Owen Smith will today pledge to increase the minimum wage to the real living wage if he were elected prime minister as he lays out plans for the “biggest boost to living standards for a generation”.
Smith is expected to commit to raise the lowest hourly pay to £8.25 and would extend this rate to all adults, including those who are under 25. Currently those aged 24 or below are legally paid less than their older colleagues, with a minimum wage lower at £6.70 an hour and those under 20 paid only £5.30 an hour.
Smith is to announce the policy in a speech in Milton Keynes today, along with plans to transform the Low Pay Commission into a Living Wage Delivery Unit tasked with recommending pay increases and ensuring bosses do not cut perks when increasing pay.
The leadership challenger has also promised to found a High Pay Commission which will monitor the ratio between the highest and lowest paid staff and to ensure limits to inequality within private firms that are contracted to provide public services, such as G4S.
The lowest-paid workers have suffered the sharpest fall in living standards ever recorded from a “perfect Tory storm” of falling wages, attacks on workers’ rights and cuts to public services, according to the leadership hopeful.
Smith is expected to condemn slogans in favour of a “clear plan of action which offers solutions”
“For the last six years British workers have experienced a perfect Tory storm of falling wages, the watering down of workers’ rights and cruel cuts to social security – resulting in the sharpest fall in living standards ever recorded for low paid British workers.
“In the face of this onslaught, what’s desperately needed is not more slogans, but a clear plan of action which offers solutions.
“So as the next Labour Prime Minister, I would introduce radical plans to deliver the biggest increase in living standards in a generation.

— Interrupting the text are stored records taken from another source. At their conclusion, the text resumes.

(** * Live scoring engine of bblApp: a shallow embedding in Rocq

    Sources embedded here:
    - [utils/baseball] (src/unnamed/part_004): the base-state algebra,
      lineup cursor and half toggling;
    - [store/gameStore] (second half of src/src/store/statsStore.ts): the
      live game store and its five scoring reducers;
    - [utils/stats] (src/unnamed/part_000): the scope filter, the
      individual leaderboard aggregator and the team leaderboard;
    - [store/statsStore] (first half of src/src/store/statsStore.ts):
      [recordGame], [hydrate] and [clear];
    - [LiveGameScreen] (src/src/services/supabase.ts): the steal
      controls;
    - [store/leagueStore] (src/src/store/leagueStore.ts): [addLeague].

    Modelling conventions.
    - JavaScript numbers that the code only adds, compares or takes modulo
      are integers [Z]; the two division results of the aggregator are
      rationals [Q] (the exact quotient that the floating point division
      rounds; the bounds proved below survive correct rounding because
      0, 1 and 4 are representable).
    - A player id is a [string]; a base slot is [option string]
      ([None] is [null]).  JavaScript truthiness of a slot is [truthy].
    - A record keyed by team id is a [gmap string]; [inningRuns], keyed by
      the inning number, is a [gmap Z Z].
    - A code path that throws (reading a field of [undefined]) yields
      [None]; zustand's [set] then leaves the store unchanged.
    - [nanoid()] and [Date.now()] are inputs of the reducers. *)

From Stdlib Require Import ZArith QArith List String Bool Lia Sorted Permutation.
From stdpp Require Import base gmap strings list.
Import ListNotations.

Open Scope Z_scope.

(* ------------------------------------------------------------------ *)
(** ** utils/baseball *)

Module Baseball.

Record BaseState := mkBases {
  first : option string;
  second : option string;
  third : option string;
}.

Inductive BaseName := First | Second | Third.

Definition EMPTY_BASES : BaseState := mkBases None None None.

Definition baseNames : list BaseName := [First; Second; Third].
Definition advancePriority : list BaseName := [Third; Second; First].

Definition baseIndex (b : BaseName) : Z :=
  match b with First => 1 | Second => 2 | Third => 3 end.

(** [indexToBase[n]]: [undefined] outside 1..3. *)
Definition indexToBase (n : Z) : option BaseName :=
  if Z.eqb n 1 then Some First
  else if Z.eqb n 2 then Some Second
  else if Z.eqb n 3 then Some Third
  else None.

Inductive HitType := single | double | triple | homerun.

Definition hitValueMap (t : HitType) : Z :=
  match t with single => 1 | double => 2 | triple => 3 | homerun => 4 end.

Definition cloneBases (b : BaseState) : BaseState :=
  mkBases (first b) (second b) (third b).

Definition get_base (b : BaseState) (n : BaseName) : option string :=
  match n with First => first b | Second => second b | Third => third b end.

(** [bases[n] = v] *)
Definition set_base (b : BaseState) (n : BaseName) (v : option string) : BaseState :=
  match n with
  | First => mkBases v (second b) (third b)
  | Second => mkBases (first b) v (third b)
  | Third => mkBases (first b) (second b) v
  end.

(** JavaScript truthiness of a slot: [null] and [""] are falsy. *)
Definition truthy (o : option string) : bool :=
  match o with Some s => negb (String.eqb s "") | None => false end.

Record MoveResult := mkMove { scored : bool; targetBase : option BaseName }.

Definition moveRunner (bases : BaseState) (from : BaseName) (steps : Z) : MoveResult :=
  let destinationIndex := baseIndex from + steps in
  if 4 <=? destinationIndex then mkMove true None
  else mkMove false (indexToBase destinationIndex).

Record HitResult := mkHit {
  hbefore : BaseState;
  hafter : BaseState;
  hrunsScored : Z;
  hrbi : Z;
}.

(** One iteration of the [forEach] over [[...baseNames].reverse()]:
    the accumulator is the pair [(next, runsScored)]. *)
Definition hit_step (before : BaseState) (basesTaken : Z)
    (acc : BaseState * Z) (baseName : BaseName) : BaseState * Z :=
  let '(next, runsScored) := acc in
  let occupant := get_base before baseName in
  if negb (truthy occupant) then acc
  else
    let moveResult := moveRunner before baseName basesTaken in
    if scored moveResult then (next, runsScored + 1)
    else match targetBase moveResult with
         | Some t => (set_base next t occupant, runsScored)
         | None => acc
         end.

Definition advanceRunnersForHit (current : BaseState) (basesTaken : Z)
    (batterId : string) : HitResult :=
  let before := cloneBases current in
  let '(next, runsScored) :=
    fold_left (hit_step before basesTaken) (rev baseNames)
      (cloneBases EMPTY_BASES, 0) in
  let '(next, runsScored) :=
    if 4 <=? basesTaken then (next, runsScored + 1)
    else match indexToBase basesTaken with
         | Some landingBase => (set_base next landingBase (Some batterId), runsScored)
         | None => (next, runsScored)
         end in
  mkHit before next runsScored runsScored.

(** [locateRunner]: the first base, in the order first, second, third,
    holding [runnerId]. *)
Definition locateRunner (current : BaseState) (runnerId : string) : option BaseName :=
  find (fun b => match get_base current b with
                 | Some r => String.eqb r runnerId
                 | None => false
                 end) baseNames.

Record StealResult := mkSteal {
  sbefore : BaseState;
  safter : BaseState;
  ssuccess : bool;
  srunsScored : Z;
}.

Definition resolveSteal (current : BaseState) (runnerId : string) (success : bool)
    : StealResult :=
  let before := cloneBases current in
  let after := cloneBases current in
  if negb success then
    let after := match locateRunner after runnerId with
                 | Some origin => set_base after origin None
                 | None => after
                 end in
    mkSteal before after success 0
  else
    match find (fun b => truthy (get_base after b)) advancePriority with
    | None => mkSteal before after success 0
    | Some moverBase =>
        let occupant := get_base after moverBase in
        if negb (truthy occupant) then mkSteal before after success 0
        else
          let after := set_base after moverBase None in
          let moveResult := moveRunner before moverBase 1 in
          if scored moveResult then mkSteal before after success 1
          else
            let after := match targetBase moveResult with
                         | Some t => set_base after t occupant
                         | None => after
                         end in
            mkSteal before after success 0
    end.

Record LineupSlot := mkSlot { playerId : string; battingOrder : Z }.

Record TeamLineupState := mkLineup {
  teamId : string;
  lineup : list LineupSlot;
  currentIndex : Z;
}.

(** [lineup.lineup[currentIndex % total]]; JavaScript's [%] truncates
    ([Z.rem]); an empty lineup gives [NaN], a negative index [undefined]:
    both [None]. *)
Definition getCurrentBatter (l : TeamLineupState) : option LineupSlot :=
  let total := Z.of_nat (length (lineup l)) in
  if Z.eqb total 0 then None
  else
    let index := Z.rem (currentIndex l) total in
    if index <? 0 then None else nth_error (lineup l) (Z.to_nat index).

“I am committed to delivering a real living wage for everyone over the age of eighteen – ending the discrimination of those under 25. Increasing support for low-paid workers through our social security system – cruelly slashed by the Tories – and delivering a revolution in workers’ rights to give people a strong voice at work.”
The Welsh MP promised 25 “radical” policies for workers, including stronger collective bargaining and a raft of rights for Trade Unions, in his workplace strategy yesterday.
The series of policy announcements follow commitments from rival Jeremy Corbyn to boost workers’ rights over the weekend. He pledged to introduce mandatory collective bargaining for firms with more than 250 staff, repeal new restrictions on trade unions and end zero-hour contracts.